Ok I think we are talking past each other, hence the accusation of a straw man. When you say “concepts” you are referring to the predictive models, both learned knowledge and dynamic state, which DOES exist inside an instance of GPT-2. This dynamic state is initialized with the input, at which point it encodes, to some degree, the content of the input. You are calling this “understanding.”
However when I say “concept modeling” I mean the ability to reason about this at a meta-level. To be able to not just *have* a belief which is useful in predicting the next token in a sequence, but to understand *why* you have that belief, and use that knowledge to inform your actions. These are ‘lifted’ beliefs, in the terminology of type theory, or quotations in functional programming. So to equate belief (predictive capability) and belief-about-belief (understanding of predictive capability) is a type error from my perspective, and does not compute.
GPT-2 has predictive capabilities. It does not instantiate a conceptual understanding of its predictive capabilities. It has no self-awareness, which I see as a prerequisite for “understanding.”

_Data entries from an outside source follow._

(** * dcm-demo: the DICOM cataloguing notebook of the pixels repository

    The notebook [dcm-demo.py] is a straight sequence of calls into
    Databricks utilities ([dbutils], [spark], [display]), PySpark
    dataframes and the [databricks.pixels] package.  It is embedded here as
    a program over the signature [Ext] of those calls: every Python
    statement of the notebook is one or more [Call] nodes, Python variables
    are Rocq binders, and a run against an arbitrary behaviour of the
    libraries yields the list of calls made, the result or the exception
    that ended the run, and the final state of the outside world. *)

From Stdlib Require Import Ascii String.
From stdpp Require Import base gmap strings list.

Open Scope string_scope.
Open Scope list_scope.

(** ** Python objects the notebook handles *)

(** A Python exception object: class name and message. *)
Inductive PyExn := Exception (cls msg : string).

(** A cell of a dataframe row. *)
Inductive Cell :=
| CNull
| CStr (s : string)
| CInt (z : Z)
| CArr (l : list string).

(** A row: one cell per column of its dataframe, in column order. *)
Abbreviation Row := (list Cell).

(** A dataframe, evaluated: its columns and its rows. *)
Record DataFrame := mkDF { df_columns : list string; df_rows : list Row }.

(** An entry returned by [dbutils.fs.ls]. *)
Record FileInfo := mkFile { fi_path : string; fi_name : string; fi_size : Z }.

(** The object built by [DicomMetaExtractor()]. *)
Inductive MetaExtractor := DicomMetaExtractor.

(** The object built by [DicomFrames(df, withMeta=..., inputCol=...)]. *)
Record Frames := mkFrames
  { fr_df : DataFrame; fr_withMeta : bool; fr_inputCol : string }.

(** What [plotx()] returns: one rendered thumbnail per plotted row. *)
Record Plots := mkPlots { thumbnails : list string }.

(** Values handed to [print], [display] or shown as the value of a cell. *)
Inductive PyValue :=
| PStr (s : string)
| PInt (z : Z)
| PFiles (l : list FileInfo)
| PDF (d : DataFrame)
| PPlots (p : Plots).

(** ** The calls the notebook makes

    One constructor per library entry point used in [dcm-demo.py]; the
    index is the Python type of the value the call returns.  The [spark]
    session argument of [Catalog.catalog] and [Catalog.load] is the global
    session and is part of the outside world. *)
Inductive Ext : Type → Type :=
| Pip (args : string) : Ext unit
| WidgetsText (name default label : string) : Ext unit
| WidgetsGet (name : string) : Ext string
| ConfSet (key value : string) : Ext unit
| PyPrint (args : list PyValue) : Ext unit
| FsLs (path : string) : Ext (list FileInfo)
| Display (v : PyValue) : Ext unit
| PyImport (module : string) (names : list string) : Ext unit
| CatalogCatalog (path : string) : Ext DataFrame
| CatalogSave (df : DataFrame) (table mode : string) : Ext unit
| CatalogLoad (table : string) : Ext DataFrame
| Sql (text : string) : Ext DataFrame
| SparkTable (table : string) : Ext DataFrame
| DfCount (df : DataFrame) : Ext Z
| DfRepartition (n : Z) (df : DataFrame) : Ext DataFrame
| DfFilter (condition : string) (df : DataFrame) : Ext DataFrame
| DfLimit (n : Z) (df : DataFrame) : Ext DataFrame
| NewDicomMetaExtractor : Ext MetaExtractor
| Transform (t : MetaExtractor) (df : DataFrame) : Ext DataFrame
| NewDicomFrames (df : DataFrame) (withMeta : bool) (inputCol : string) : Ext Frames
| Plotx (f : Frames) : Ext Plots
| CellOut (v : PyValue) : Ext unit.

(** ** Programs

    Python statement sequences over [Ext].  [Raise] and [Try] are Python's
    [raise] and [try ... except]; a program that uses neither and whose
    continuations never inspect a result is a straight line of calls. *)
Inductive prog (R : Type) : Type :=
| Ret (r : R)
| Call {X : Type} (c : Ext X) (k : X → prog R)
| Raise (e : PyExn)
| Try {X : Type} (body : prog X) (except : PyExn → prog X) (k : X → prog R).

Arguments Ret {R} r.
Arguments Call {R X} c k.
Arguments Raise {R} e.
Arguments Try {R X} body except k.

Fixpoint bind {A B : Type} (p : prog A) (f : A → prog B) : prog B :=
  match p with
  | Ret a => f a
  | Call c k => Call c (λ x, bind (k x) f)
  | Raise e => Raise e
  | Try body except k => Try body except (λ x, bind (k x) f)
  end.

(** A single call, as a program. *)
Definition call {X : Type} (c : Ext X) : prog X := Call c Ret.

Declare Scope py_scope.
Delimit Scope py_scope with py.
Notation "x <- p ;; q" := (bind p (λ x, q))
  (at level 100, p at next level, right associativity) : py_scope.
Notation "p ;; q" := (bind p (λ _, q))
  (at level 100, right associativity) : py_scope.
Open Scope py_scope.

(** ** Runs *)

(** One step of a run: the call and what the library answered. *)
Record Step := mkStep
  { st_type : Type; st_call : Ext st_type; st_resp : PyExn + st_type }.

Definition raised (s : Step) : option PyExn :=
  match st_resp s with inl e => Some e | inr _ => None end.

Ok I think we are talking past each other, hence the accusation of a straw man. When you say “concepts” you are referring to the predictive models, both learned knowledge and dynamic state, which DOES exist inside an instance of GPT-2. This dynamic state is initialized with the input, at which point it encodes, to some degree, the content of the input. You are calling this “understanding.”

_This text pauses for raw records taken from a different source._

Lemma traffic_map_leaflet_nothing_to_draw_witness :
  ∃ opts,
    traffic_map_leaflet (_onload fresh_classes) ipyleaflet_add_layer
      no_other_call (fun _ => None)
      {| flights := [blind_flight]; traffic_mean := (48, 2)%Z |}
      default_zoom (Some [("red", HStr "landing")]) (AirportName "XXXX")
      {[ "scroll_wheel_zoom" := LInt 1 ]} one_map =
      Ok (VRef 1)
         (one_map ++ [{| widget := Map opts []; popup := VNone |}])
    ∧ opts !! "zoom" = Some (LInt 7)
    ∧ opts !! "center" = Some (LPair (LFloat 48) (LFloat 2))
    ∧ (∀ k v, ({[ "scroll_wheel_zoom" := LInt 1 ]} : Kwargs) !! k = Some v →
              opts !! k = Some v)
    ∧ (∀ k, k ≠ "zoom" → k ≠ "center" →
         ({[ "scroll_wheel_zoom" := LInt 1 ]} : Kwargs) !! k = None →
         opts !! k = None).
Proof.
  assert (Forall (fun f => query_latitude f = None
                           ∧ Forall (skipped (_onload fresh_classes) f)
                                    [("red", HStr "landing")])
                 [blind_flight]) as Hf by repeat constructor.
  exact (traffic_map_leaflet_nothing_to_draw (_onload fresh_classes)
           ipyleaflet_add_layer no_other_call (fun _ => None)
           {| flights := [blind_flight]; traffic_mean := (48, 2)%Z |}
           default_zoom (Some [("red", HStr "landing")]) (AirportName "XXXX")
           {[ "scroll_wheel_zoom" := LInt 1 ]} one_map eq_refl Hf eq_refl).
Defined.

However when I say “concept modeling” I mean the ability to reason about this at a meta-level. To be able to not just *have* a belief which is useful in predicting the next token in a sequence, but to understand *why* you have that belief, and use that knowledge to inform your actions. These are ‘lifted’ beliefs, in the terminology of type theory, or quotations in functional programming. So to equate belief (predictive capability) and belief-about-belief (understanding of predictive capability) is a type error from my perspective, and does not compute.
GPT-2 has predictive capabilities. It does not instantiate a conceptual understanding of its predictive capabilities. It has no self-awareness, which I see as a prerequisite for “understanding.”
Yeah, you’re right. It seems like we both have a similar picture of what GPT-2 can and can’t do, and are just using the word “understand” differently.